LBIST Signatures — Deterministic, Verified
IBEX: 0xa3cf6393 (32 chains, 1000 patterns) ✅ MATCH
PicoSoC: 0x8faa72c7 (128 chains, 1000 patterns) ✅ MATCH
NVDLA: 0xd3670e99 (128 chains, 500 patterns) ✅ MATCH
10. What We Learned Building This
Every row in this table cost us time. We're sharing them because anyone building DFT infrastructure will hit the same walls.
| Lesson | What It Cost |
|---|---|
| Gate models must be verified per-cell, not at system level | Weeks of plausible-looking wrong coverage |
| C extension models must match Python — every pin, every inversion | 52 out of 86 C models had wrong pin mapping |
| Fault persistence during forward propagation is non-negotiable | An engine that once reported detections on unfaulted circuits |
| O(n²) topological sort works on 11K gates. Hangs on 25K. | First PicoSoC run: infinite hang → O(n) adjacency list |
| More scan FFs = dramatically better random coverage | IBEX ~56% random. PicoSoC ~86%. Same algorithm. |
| Undriven nets from HLS must be promoted to input ports | NVDLA stuck at 50% until 49,401 nets promoted |
| Net name normalization — escaped identifiers break silently | 191,378 mismatched names from Yosys flattening |
| Path delay launch point must be explicitly forced | 0% coverage until V1/V2 transition was pinned per-path |
| Never trust coverage without a zero-fault baseline test | The only way to prove your simulator isn't lying to you |
11. Current Status — What's Actually Built
This is the honest, disk-backed answer. Every item below ran through the unified DFT pipeline and produced JSON results with timestamps.
✓ Built and Verified
- Scan insertion (dfxtp → sdfrtp, balanced chains)
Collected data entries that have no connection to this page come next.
(* ===== verification/Mmap.v ===== *)
(** Memory maps (mm/mmap.c): the list of areas of a process, [mmap], [munmap]
    and the merging of areas.

    The page tables are not modelled: the calls that clear and fill them
    ([unmap_page_range], [zeromap_page_range] of mm/memory.c) are recorded in
    the order in which they are made. *)

From Stdlib Require Import Sorted.
From S2P Require Import Prelude Errno Task.

(** include/linux/page.h:5-13 pages *)
Definition PAGE_SIZE := 4096.
Definition PAGE_MASK := 0xfffff000.
(** include/linux/page.h:15-15 [PAGE_ALIGN] *)
Definition PAGE_ALIGN (addr : Z) : Z := Z.land (u32 (addr + PAGE_SIZE - 1)) PAGE_MASK.
(** include/linux/mman.h:4-13 protections and flags *)
Definition PROT_READ := 1.
Definition PROT_WRITE := 2.
Definition PROT_EXEC := 4.
Definition MAP_SHARED := 1.
Definition MAP_PRIVATE := 2.
Definition MAP_TYPE := 0xf.
Definition MAP_FIXED := 0x10.
Definition MAP_ANONYMOUS := 0x20.
(** include/linux/shm.h:40-41 where [mmap] looks for room *)
Definition SHM_RANGE_START := 0x40000000.
Definition SHM_RANGE_END := 0x60000000.
(** include/linux/mm.h:174-186 page table bits *)
Definition PAGE_RW := 0x002.
Definition PAGE_SHARED := 0x027.
Definition PAGE_COPY := 0x225.
Definition PAGE_READONLY := 0x025.

(** mm/memory.c:1449-1456 [file_mmap], and the one of NFS: both close an area
    with [file_mmap_free] and have no [unmap] *)
Inductive vm_operations := file_mmap | nfs_file_mmap.
#[export] Instance vm_operations_eq_dec : EqDecision vm_operations.
Proof. solve_decision. Defined.

(** include/linux/mm.h:40-50 [struct vm_area_struct], an entry of the list
    along [vm_next]; an inode is its name *)
Record vm_area := mk_area {
  vm_start : Z; vm_end : Z; vm_page_prot : Z; vm_share : option nat;
  vm_inode : option nat; vm_offset : Z; vm_ops : option vm_operations;
}.
#[export] Instance eta_vm_area : Eta vm_area := fun a =>
  mk_area (vm_start a) (vm_end a) (vm_page_prot a) (vm_share a) (vm_inode a) (vm_offset a) (vm_ops a).

(** A call that changes page tables. *)
Inductive page_op := UnmapPages (addr len : Z) | ZeroPages (addr len mask : Z).

(** The state: the areas of the process, what was added to the counts of
    inodes, the page table calls, and the answers of the coming calls of
    [kmalloc] (success, when the list has ended). *)
Record mm_state := mk_mm {
  mmap : list vm_area; i_count : gmap nat Z; page_ops : list page_op; kmallocs : list bool;
}.
#[export] Instance eta_mm_state : Eta mm_state := fun m =>
  mk_mm (mmap m) (i_count m) (page_ops m) (kmallocs m).

Definition kmalloc (m : mm_state) : bool * mm_state := (hd true (kmallocs m), m <| kmallocs ::= tl |>).
Definition count_inode (i : option nat) (d : Z) (m : mm_state) : mm_state :=
  match i with
  | Some i => m <| i_count ::= fun c => <[i := default 0 (c !! i) + d]> c |>
  | None => m
  end.
Definition log_page_op (o : page_op) (m : mm_state) : mm_state := m <| page_ops ::= fun l => l ++ [o] |>.

(** mm/memory.c:1411-1420 [file_mmap_free], the [close] of every area with
    operations *)
Definition close_area (a : vm_area) (m : mm_state) : mm_state :=
  match vm_ops a with Some _ => count_inode (vm_inode a) (-1) m | None => m end.

(** ** The list of areas *)

(** mm/mmap.c:413-437 [insert_vm_struct]: before the first area that starts
    behind it (an overlap is only reported) *)
Fixpoint insert_vm_struct (vmp : vm_area) (l : list vm_area) : list vm_area :=
  match l with
  | [] => [vmp]
  | mpnt :: l' => if vm_start vmp <? vm_start mpnt then vmp :: l else mpnt :: insert_vm_struct vmp l'
  end.

(** mm/mmap.c:533-541 [ignoff_mergep] with NULL *)
Definition ignoff_mergep (m1 m2 : vm_area) : bool :=
  bool_decide (vm_inode m1 = vm_inode m2) && bool_decide (vm_inode m1 = None).

(** mm/mmap.c:466-486 is [mpnt] merged into [prev]? *)
Definition mergeable (mergep : option (vm_area -> vm_area -> bool)) (prev mpnt : vm_area) : bool :=
  let mp := match mergep with
            | None => u32 (vm_offset prev + u32 (vm_end prev - vm_start prev)) =? vm_offset mpnt
            | Some f => f prev mpnt
            end in
  bool_decide (vm_ops prev = vm_ops mpnt) && (vm_page_prot prev =? vm_page_prot mpnt) &&
  bool_decide (vm_inode prev = vm_inode mpnt) && (vm_end prev =? vm_start mpnt) && mp &&
  bool_decide (vm_share prev = vm_share mpnt).

(** mm/mmap.c:449-498 [merge_segments] *)
Fixpoint merge_from (mergep : option (vm_area -> vm_area -> bool)) (prev : vm_area) (l : list vm_area) : list vm_area :=
  match l with
  | [] => [prev]
  | mpnt :: next =>
      if mergeable mergep prev mpnt then merge_from mergep (prev <| vm_end := vm_end mpnt |>) next
      else prev :: merge_from mergep mpnt next
  end.
Definition merge_segments (mergep : option (vm_area -> vm_area -> bool)) (l : list vm_area) : list vm_area :=
  match l with [] => [] | mpnt :: l' => merge_from mergep mpnt l' end.

(** ** [munmap] *)

(** mm/mmap.c:204-255 [unmap_fixup] of an area that was taken off the list;
    [None] is a store through the NULL of a failed [kmalloc] *)
Definition unmap_fixup (area : vm_area) (addr len : Z) (m : mm_state) : option mm_state :=
  let e := u32 (addr + len) in
  if (addr <? vm_start area) || (vm_end area <=? addr) || (e <=? vm_start area) || (vm_end area <? e) || (e <? addr) then
    Some m
  else if (addr =? vm_start area) && (e =? vm_end area) then Some (close_area area m)
  else
    let area := if (vm_start area <=? addr) && (e =? vm_end area) then area <| vm_end := addr |> else area in
    let area := if (addr =? vm_start area) && (e <=? vm_end area)
                then area <| vm_offset ::= fun o => u32 (o + u32 (e - vm_start area)) |> <| vm_start := e |> else area in
    let hole :=
      if (vm_start area <? addr) && (e <? vm_end area) then
        let '(ok, m) := kmalloc m in
        if ok then
          let mpnt := area <| vm_offset ::= fun o => u32 (o + u32 (e - vm_start area)) |> <| vm_start := e |> in
          let m := count_inode (vm_inode mpnt) 1 m in
          Some (area <| vm_end := addr |>, m <| mmap ::= insert_vm_struct mpnt |>)
        else None
      else Some (area, m) in
    '(area, m) ← hole;
    let '(ok, m) := kmalloc m in
    if ok then Some (m <| mmap ::= insert_vm_struct area |>) else None.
- 86 Sky130 gate models (826 individual tests)
- C-accelerated fault simulation (1,500× speedup)
- Stuck-at ATPG (Random + Exhaustive + PODEM)
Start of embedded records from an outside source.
(** The sum over the pseudo header that TCP and UDP share, with the three
    numbers in registers, then over [len] bytes at [i].
    net/inet/tcp.c:562-612 [tcp_check] behind its first lines *)
Definition pseudo_check (proto : Z) (buff : list Z) (i len saddr daddr : Z) : Z :=
  let edx := u32 (Z.shiftl (ntohs (u16 len)) 16 + proto * 256) in
  let '(sum, carry) := adcl daddr saddr 0 in
  let '(sum, carry) := adcl sum edx carry in
  let '(sum, _) := adcl sum 0 carry in
  let '(sum, i) :=
    if 3 <? len then
      let n := Z.quot len 4 in
      let '(sum, carry) := sum_longs (Z.to_nat n) buff i sum 0 in
      let '(sum, _) := adcl sum 0 carry in (sum, i + 4 * n)
    else (sum, i) in
  let sum := fold_halves sum in
  not16 (sum_tail buff i len sum).

(** include/linux/in.h:27-31 [IPPROTO_TCP], [IPPROTO_UDP] *)
Definition IPPROTO_TCP := 6.
Definition IPPROTO_UDP := 17.

(** net/inet/tcp.c:554-613 [tcp_check]; [my_addr] is the machine's address *)
Definition tcp_check (my_addr : Z) (buff : list Z) (i len saddr daddr : Z) : Z :=
  let saddr := if saddr =? 0 then my_addr else saddr in
  pseudo_check IPPROTO_TCP buff i len saddr daddr.

(** net/inet/tcp.c:618-624 [tcp_send_check]; [check] is at 16 in the header *)
Definition tcp_send_check (my_addr : Z) (buff : list Z) (i saddr daddr len : Z) : list Z :=
  let buff := st16 buff (i + 16) 0 in
  st16 buff (i + 16) (tcp_check my_addr buff i len saddr daddr).

(** net/inet/udp.c:142-204 [udp_check] *)
Definition udp_check (buff : list Z) (i len saddr daddr : Z) : Z :=
  pseudo_check IPPROTO_UDP buff i len saddr daddr.

(** net/inet/udp.c:208-217 [udp_send_check]; [check] is at 6 in the header *)
Definition udp_send_check (no_check : bool) (buff : list Z) (i saddr daddr len : Z) : list Z :=
  let buff := st16 buff (i + 6) 0 in
  if no_check then buff
  else
    let buff := st16 buff (i + 6) (udp_check buff i len saddr daddr) in
    if ld16 buff (i + 6) =? 0 then st16 buff (i + 6) 0xffff else buff.

(** net/inet/ip.c:526-529 [ip_csum] of the header at [i] *)
Definition ip_csum (buff : list Z) (i : Z) : Z := ip_fast_csum buff i (Z.land (b8 buff i) 15).

(** net/inet/ip.c:533-538 [ip_send_check] of the header at [i] *)
Definition ip_send_check (buff : list Z) (i : Z) : list Z :=
  let buff := st16 buff (i + 10) 0 in
  st16 buff (i + 10) (ip_fast_csum buff i (Z.land (b8 buff i) 15)).

(** * RFC 1071 *)

(** The words of a buffer in network order, an odd last byte padded with 0. *)
Fixpoint be_words (l : list Z) : list Z :=
  match l with
  | a :: b :: r => (256 * a + b) :: be_words r
  | [a] => [256 * a]
  | [] => []
  end.

(** One's complement addition of 16-bit numbers: the carry comes back in. *)
Definition oc_add (a b : Z) : Z := if 65536 <=? a + b then a + b - 65535 else a + b.

(** The checksum of RFC 1071, in network order. *)
Definition rfc1071 (l : list Z) : Z := 65535 - foldl oc_add 0 (be_words l).

(** The pseudo header of RFC 793, from addresses as the machine holds them. *)
Definition bytes32 (v : Z) : list Z :=
  [v mod 256; (v / 256) mod 256; (v / 65536) mod 256; (v / 16777216) mod 256].
Definition pseudo_header (saddr daddr proto len : Z) : list Z :=
  bytes32 saddr ++ bytes32 daddr ++ [0; proto; len / 256; len mod 256].

(** The [n] bytes at [i]. *)
Fixpoint bytes_at (n : nat) (buff : list Z) (i : Z) : list Z :=
  match n with O => [] | S n => b8 buff i :: bytes_at n buff (i + 1) end.

(** * One's complement arithmetic

    Sums are compared modulo 65535; a sum of 0 is only that of zeros, which
    tells the two representations of zero apart. *)
Definition oc (a b : Z) : Prop :=
  0 <= a /\ 0 <= b /\ a mod 65535 = b mod 65535 /\ (a = 0 <-> b = 0).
- Transition fault ATPG (STR + STF, LOS method)
- Path delay ATPG (SDR + SDF, targeted sensitization)
- STIL / WGL export (IEEE 1450, ATE-ready)
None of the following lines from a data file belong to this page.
(** The insertion keeps the order: it stops at the first route that is not at
    least as special. *)
Lemma rt_insert_sorted rt l :
  is_mask (rt_mask rt) -> Forall route_ok l -> StronglySorted before l -> StronglySorted before (rt_insert rt l).
Proof.
  intros Hm Hl Hs. induction Hs as [| r l Hs IH Hr]; cbn; [repeat constructor |].
  apply Forall_cons in Hl as [[Hrm _] Hl].
  destruct (Z.eqb_spec (Z.land (rt_mask r) (rt_mask rt)) (rt_mask rt)) as [E | E]; cbn.
  - apply mask_order in E; [| done | done]. constructor; [by apply IH |].
    apply Forall_forall. intros x Hx. rewrite rt_insert_perm in Hx.
    apply elem_of_cons in Hx as [-> | Hx]; [done |]. rewrite Forall_forall in Hr. by apply Hr.
  - rewrite mask_order in E by done. constructor; [by constructor |].
    assert (before rt r) as Hb by (unfold before; lia). constructor; [done |].
    rewrite Forall_forall in Hr |- *. intros x Hx. specialize (Hr x Hx). unfold before in *. lia.
Qed.

Lemma land_mask_host dst m : addr_ok dst -> Z.land (Z.land dst m) (not32 m) = 0.
Proof.
  intros Hd. apply bits32_eq; [| lia |].
  - apply low_bits_bound; [apply Z.land_nonneg; right; apply not32_bounds |].
    intros i Hi. rewrite Z.land_spec. unfold not32, uwrap. rewrite Z.mod_pow2_bits_high by lia. apply andb_false_r.
  - intros i Hi. rewrite !Z.land_spec, not32_testbit, Z.testbit_0_l by lia.
    destruct (Z.testbit dst i), (Z.testbit m i); done.
Qed.

Lemma guess_mask_ok dst dev : dev_ok dev -> is_mask (guess_mask dst dev).
Proof.
  intros [_ Hd]. destruct is_mask_class as (HA & HB & HC & H0 & _). unfold guess_mask, default_mask.
  destruct (dst =? 0); [done |]. split_if; [| done]. by repeat split_if.
Qed.

(** The request of a route makes sense: 32-bit numbers, and a mask that is one
    unless it is to be guessed. *)
Definition request_ok (flags dst mask : Z) : Prop :=
  addr_ok dst /\ (flag flags RTF_HOST = false -> mask <> 0 -> is_mask mask /\ Z.land dst (not32 mask) = 0).

Lemma rt_prepare_ok flags dst mask gw dev s fl' dst' mask' gw' :
  dev_ok dev -> request_ok flags dst mask ->
  rt_prepare flags dst mask gw dev s = Some (fl', dst', mask', gw') ->
  is_mask mask' /\ Z.land dst' (not32 mask') = 0.
Proof.
  intros Hdev [Hd Hmask]. unfold rt_prepare. set (step1 := if flag flags RTF_HOST then _ else _).
  assert (forall f d m, step1 = Some (f, d, m) -> is_mask m /\ Z.land d (not32 m) = 0) as H1.
  { intros f d m. unfold step1. destruct (flag flags RTF_HOST).
    - intros [= <- <- <-]. split; [apply is_mask_class |]. change (not32 0xffffffff) with 0. apply Z.land_0_r.
    - destruct (Z.eqb_spec mask 0) as [-> | Hne].
      + destruct (same_net _ _ _).
        * destruct (flag flags RTF_DYNAMIC); [done |]. intros [= <- <- <-].
          split; [apply Hdev | by apply land_mask_host].
        * intros [= <- <- <-]. split; [by apply guess_mask_ok | by apply land_mask_host].
      + intros [= <- <- <-]. by apply Hmask. }
  destruct step1 as [[[f d] m] |]; [| done]. specialize (H1 f d m eq_refl). intros E.
  repeat split_if_in E; simplify_eq; try done; case_decide; by simplify_eq.
Qed.

Lemma rt_add_ok id flags dst mask gw dev s :
  table_ok s -> dev_ok dev -> request_ok flags dst mask -> id ∉ rt_id <$> rt_base s ->
  table_ok (rt_add (Some id) flags dst mask gw dev s).
Proof.
  intros H Hdev Hreq Hid. unfold rt_add.
  destruct (rt_prepare _ _ _ _ _ _) as [[[[f d] m] g] |] eqn:Ep; [| done].
  destruct (rt_prepare_ok _ _ _ _ _ _ _ _ _ _ Hdev Hreq Ep) as [Hm Hd].
  set (rt := mk_rt id _ _ _ _ _ _ _).
  pose proof (rt_remove_ok (fun r => rt_dst r =? d) s H) as Hr.
  pose proof (rt_remove_base (fun r => rt_dst r =? d) s) as Eb.
  set (s1 := rt_remove _ s) in *. destruct Hr as [H1 H2 H3 H4 H5 H6].
  assert (id ∉ rt_id <$> rt_base s1) as Hid1.
  { intros (r & -> & Hr)%list_elem_of_fmap. rewrite Eb in Hr. apply list_elem_of_filter in Hr as [_ Hr].
    by apply Hid, list_elem_of_fmap_2. }
  assert (d ∉ rt_dst <$> rt_base s1) as Hd1.
  { intros (r & E & Hr)%list_elem_of_fmap. rewrite Eb in Hr. apply list_elem_of_filter in Hr as [Hr _].
    rewrite <- E, Z.eqb_refl in Hr. done. }
  assert (table_ok (s1 <| rt_base ::= rt_insert rt |>)) as Hs.
  { constructor; cbn; try done.
    - rewrite rt_insert_perm. by constructor.
    - by apply rt_insert_sorted.
    - rewrite rt_insert_perm. cbn. by apply NoDup_cons.
    - rewrite rt_insert_perm. cbn. by apply NoDup_cons.
    - intros i Hi. rewrite rt_insert_perm. cbn. right. by apply H5. }
  destruct (flag _ IFF_LOOPBACK); [| done].
  destruct Hs as [G1 G2 G3 G4 G5 G6]. constructor; try done.
  intros i [= <-]. cbn. rewrite rt_insert_perm. by left.
Qed.

Lemma land_testbit x k : 0 <= k -> flag x (2 ^ k) = Z.testbit x k.
Proof.
  intros Hk. unfold flag, ctrue. destruct (Z.testbit x k) eqn:E.
  - apply negb_true_iff, Z.eqb_neq. intros H.
    assert (Z.testbit (Z.land x (2 ^ k)) k = false) as Hf by (by rewrite H, Z.testbit_0_l).
    by rewrite Z.land_spec, E, Z.pow2_bits_true in Hf by lia.
  - apply negb_false_iff, Z.eqb_eq, bits_eq. intros i Hi. rewrite Z.land_spec, Z.testbit_0_l.
    destruct (Z.eq_dec i k) as [-> |]; [by rewrite E |]. rewrite Z.pow2_bits_false by lia. apply andb_false_r.
Qed.

Lemma swrap_testbit w x k : 0 <= k < w -> Z.testbit (swrap w x) k = Z.testbit x k.
Proof.
  intros Hk. rewrite <- (Z.mod_pow2_bits_low (swrap w x) w k), <- (Z.mod_pow2_bits_low x w k) by lia.
  f_equal. unfold swrap. set (h := 2 ^ (w - 1)).
  rewrite Zminus_mod_idemp_l. f_equal. lia.
Qed.

Lemma flag_host_s16 x : flag (s16 x) RTF_HOST = flag x RTF_HOST.
Proof. change RTF_HOST with (2 ^ 2). rewrite !land_testbit by lia. by apply swrap_testbit. Qed.

Lemma dev_of_ok s id : Forall dev_ok (dev_base s) -> dev_ok (dev_of s id).
Proof.
  intros H. unfold dev_of. destruct (list_find _ _) as [[n d] |] eqn:E; cbn.
  - apply list_find_Some in E as (Hd & _). by eapply Forall_lookup_1 in H.
  - split; [unfold addr_ok; cbn; lia | apply is_mask_class].
Qed.

Lemma found_ok (P : device -> Prop) `{!forall x, Decision (P x)} l n d :
  Forall dev_ok l -> list_find P l = Some (n, d) -> dev_ok d.
Proof. intros Hl (Hd & _)%list_find_Some. by eapply Forall_lookup_1 in Hl. Qed.

Definition entry_ok (r : rtentry) : Prop := addr_ok (re_dst r) /\ addr_ok (re_genmask r).

Lemma rt_new_ok id r s :
  table_ok s -> entry_ok r -> id ∉ rt_id <$> rt_base s -> table_ok (rt_new (Some id) r s).2.
Proof.
  intros H [Hd Hm] Hid. pose proof (tb_devs _ H) as Hdevs. unfold rt_new.
  destruct (named_dev r s) as [err | dev] eqn:En; [done |].
  assert (forall d, dev = Some d -> dev_ok d) as Hdev.
  { intros d ->. unfold named_dev in En. destruct (re_dev r) as [[e | name] |]; [done | | done].
    destruct (dev_get name (dev_base s)) as [d' |] eqn:Eg; [| done]. injection En as ->.
    unfold dev_get in Eg. destruct (list_find _ _) as [[n x] |] eqn:Ef; [| done].
    injection Eg as <-. by eapply found_ok. }
  destruct (negb _); [done |]. set (flags := u32 _).
  destruct (match dev with None => _ | Some _ => _ end) as [fl dv] eqn:Efd.
  assert (forall d, dv = Some d -> dev_ok d) as Hdv.
  { intros d ->. destruct dev as [d' |]; [injection Efd as _ ->; by apply Hdev |].
    destruct (flag flags RTF_GATEWAY); [| done].
    destruct (list_find _ _) as [[n x] |] eqn:Ef; [| done]. injection Efd as _ <-. by eapply found_ok. }
  set (mask := if bad_mask (re_genmask r) (re_dst r) then 0 else re_genmask r).
  assert (mask <> 0 -> is_mask mask /\ Z.land (re_dst r) (not32 mask) = 0) as Hmask.
  { unfold mask. destruct (bad_mask _ _) eqn:Eb; [done |]. intros _. by apply bad_mask_good. }
  assert (forall m d, dev_ok d -> (flag fl RTF_HOST = false -> m = mask) ->
    table_ok (rt_add (Some id) (s16 fl) (re_dst r) m (re_gateway r) d s)) as Hadd.
  { intros m d Hd' Hm'. apply rt_add_ok; try done. split; [done |]. rewrite flag_host_s16.
    intros Hh Hne. rewrite (Hm' Hh) in *. by apply Hmask. }
  assert (forall m, (flag fl RTF_HOST = false -> m = mask) -> table_ok
    (let go dev := match dev with
                   | None => (- ENETUNREACH, s)
                   | Some dev => (0, rt_add (Some id) (s16 fl) (re_dst r) m (re_gateway r) dev s)
                   end in
     if flag fl RTF_GATEWAY then
       if negb (re_gw_family r =? AF_INET) then (- EAFNOSUPPORT, s)
       else go (match dv with Some _ => dv | None => dev_of s <$> get_gw_dev (re_gateway r) s end)
     else go (match dv with Some _ => dv | None => dev_check (re_dst r) (dev_base s) end)).2) as Hgo.
  { intros m Hm'. cbn zeta. destruct (flag fl RTF_GATEWAY).
    - destruct (negb _); [done |]. destruct dv as [d |]; [by apply Hadd; [apply Hdv |] |].
      destruct (get_gw_dev _ _) as [g |]; cbn; [| done]. apply Hadd; [by apply dev_of_ok | done].
    - destruct dv as [d |]; [by apply Hadd; [apply Hdv |] |].
      destruct (dev_check _ _) as [d |] eqn:Ec; [| done]. apply Hadd; [| done].
      unfold dev_check in Ec. cbn zeta in Ec.
      match type of Ec with context [list_find ?P ?l] => destruct (list_find P l) as [[n x] |] eqn:Ef end.
      { injection Ec as <-. by eapply found_ok. }
      match type of Ec with context [list_find ?P ?l] => destruct (list_find P l) as [[n x] |] eqn:Ef' end; [| done].
      injection Ec as <-. by eapply found_ok. }
  destruct (flag fl RTF_HOST) eqn:Eh; [by apply Hgo |].
  destruct (_ && _); [done |]. by apply Hgo.
Qed.

Lemma set_dev_ok id f s :
  table_ok s -> (forall d, dev_ok d -> dev_ok (f d)) -> table_ok (set_dev id f s).
Proof.
  intros [H1 H2 H3 H4 H5 H6] Hf. constructor; try done. cbn.
  rewrite Forall_forall in H6 |- *. intros d (d' & -> & Hd)%list_elem_of_fmap.
  destruct (decide _); [by apply Hf, H6 | by apply H6].
Qed.

Lemma dev_ok_same d d' : dev_ok d -> pa_addr d' = pa_addr d -> pa_mask d' = pa_mask d -> dev_ok d'.
Proof. unfold dev_ok. by intros ? -> ->. Qed.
- Scan compression (LFSR+XOR, 32–128× reduction)
- LBIST (PRPG + MISR, deterministic signatures)
- JTAG TAP controller (IEEE 1149.1, 4/4 tests pass)
- MBIST March C- (4 memories, ALL PASS)
- DFT DRC (62 rules, 9 categories)
- Unified runner + HTML signoff report
→ Next
- Boundary scan automated insertion flow
- Multi-clock / CDC scan handling (OCC, lockup latches)
- PODEM-based path delay (close the 25–32% gap)
- Low-power DFT (power-aware ATPG)
- Cell-aware fault models
- Parallel fault sim (multi-core)
- SAT-based ATPG for large cones
12. Why This Matters
Today, a test chip designed on Sky130 through eFabless or ChipFoundry can be synthesized with Yosys, placed and routed with OpenROAD, verified with Verilator — and then hit a wall at DFT. The scan chains don't exist. The test patterns don't exist. The fault coverage is unknown. The chip goes to fab untested.
We built this because we needed it for our own work. The infrastructure didn't exist, so we created it — 10 tools, one unified pipeline, one signoff report. Validated on real designs from 11K gates to 273K gates on Sky130. Coverage numbers that meet industry thresholds, verified with zero-fault baseline and disk timestamps.
The gap in open-source silicon infrastructure is real. We're working to bridge it.